--- DATA EXCERPTS ---
(** ** The link phase *)

(** [_manager.insert(it)] for every pending node, in order, once the
    room for all of them is made. *)
Lemma link_all : forall P (um : @unordered_map K V _ _) h ys,
  PolicyLaws (_policy (_manager um)) -> facade_inv um h ys P ->
  _weight (_manager um) + total_weight (_manager um) h P <= _capacity (_manager um) ->
  exists um' h' ys',
    for_each (fun i => with_manager (fun m h => (insert m h i).1)) P (um, h) = ((um', h'), inr ()) /\
    umap_inv um' h' ys' /\ ys' ≡ₚ ys ++ P /\ (forall q, __val h' q = __val h q) /\
    _map um' = _map um /\ _manager um' = set_weight (_manager um) (_weight (_manager um')).
Proof.
  induction P as [|p P IH]; intros um h ys Hpol Hf Hw.
  - exists um, h, ys. rewrite app_nil_r, set_weight_same. split_and!; done.
  - cbn [for_each]. rewrite (bind_ok _ _ _ _ _ (with_manager_run _ _ _)). cbn [fst snd].
    cbn [total_weight foldr] in Hw. fold (total_weight (_manager um) h P) in Hw.
    pose proof (total_weight_nonneg (_manager um) h P).
    pose proof (calculate_weight_range (_manager um) (__val h p)). pose proof Hf as ((_ & Hwt & [Hwc Hc] & _) & _).
    pose proof (total_weight_nonneg (_manager um) h ys).
    destruct (link_pending_first um h ys p P Hpol Hf) as (A & B & -> & Hf1); [lia|].
    set (um1 := set_manager um (insert (_manager um) h p).1.1) in *.
    set (h1 := (insert (_manager um) h p).1.2) in *.
    assert (_manager um1 = set_weight (_manager um) (_weight (_manager um) + calculate_weight (_manager um) (__val h p)))
      as Hm1 by (unfold um1; cbn; by rewrite size_add_exact by lia).
    assert (total_weight (_manager um1) h1 P = total_weight (_manager um) h P) as Hp1.
    { rewrite Hm1, total_weight_set. apply total_weight_ext. intros; apply insert_vals. }
    destruct (IH um1 h1 (A ++ p :: B)) as (um' & h' & ys' & Hrun & Hu & Hys & Hv & Hmap & Hm');
      [by rewrite Hm1|done|rewrite Hp1, Hm1; cbn; lia|].
    exists um', h', ys'. split_and!; [done|done| | | |].
    + rewrite Hys. solve_Permutation.
    + intros q. rewrite Hv. apply insert_vals.
    + done.
    + rewrite Hm', Hm1. apply set_weight_set.
Qed.

Lemma set_index_manager_eq (um um' : @unordered_map K V _ _) :
  _manager um' = _manager um -> set_index um' (_map um) = um.
Proof. destruct um, um'. cbn. by intros ->. Qed.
---
▶ [TASK TO COMPLETE]:
Among the entries above, locate the lines containing "pose proof (total_weight_nonneg (_manager um) h ys)." and "set (h1 := (insert", and transcribe exactly those two lines and all lines between.

▶ [RESPONSE]:
    pose proof (total_weight_nonneg (_manager um) h ys).
    destruct (link_pending_first um h ys p P Hpol Hf) as (A & B & -> & Hf1); [lia|].
    set (um1 := set_manager um (insert (_manager um) h p).1.1) in *.
    set (h1 := (insert (_manager um) h p).1.2) in *.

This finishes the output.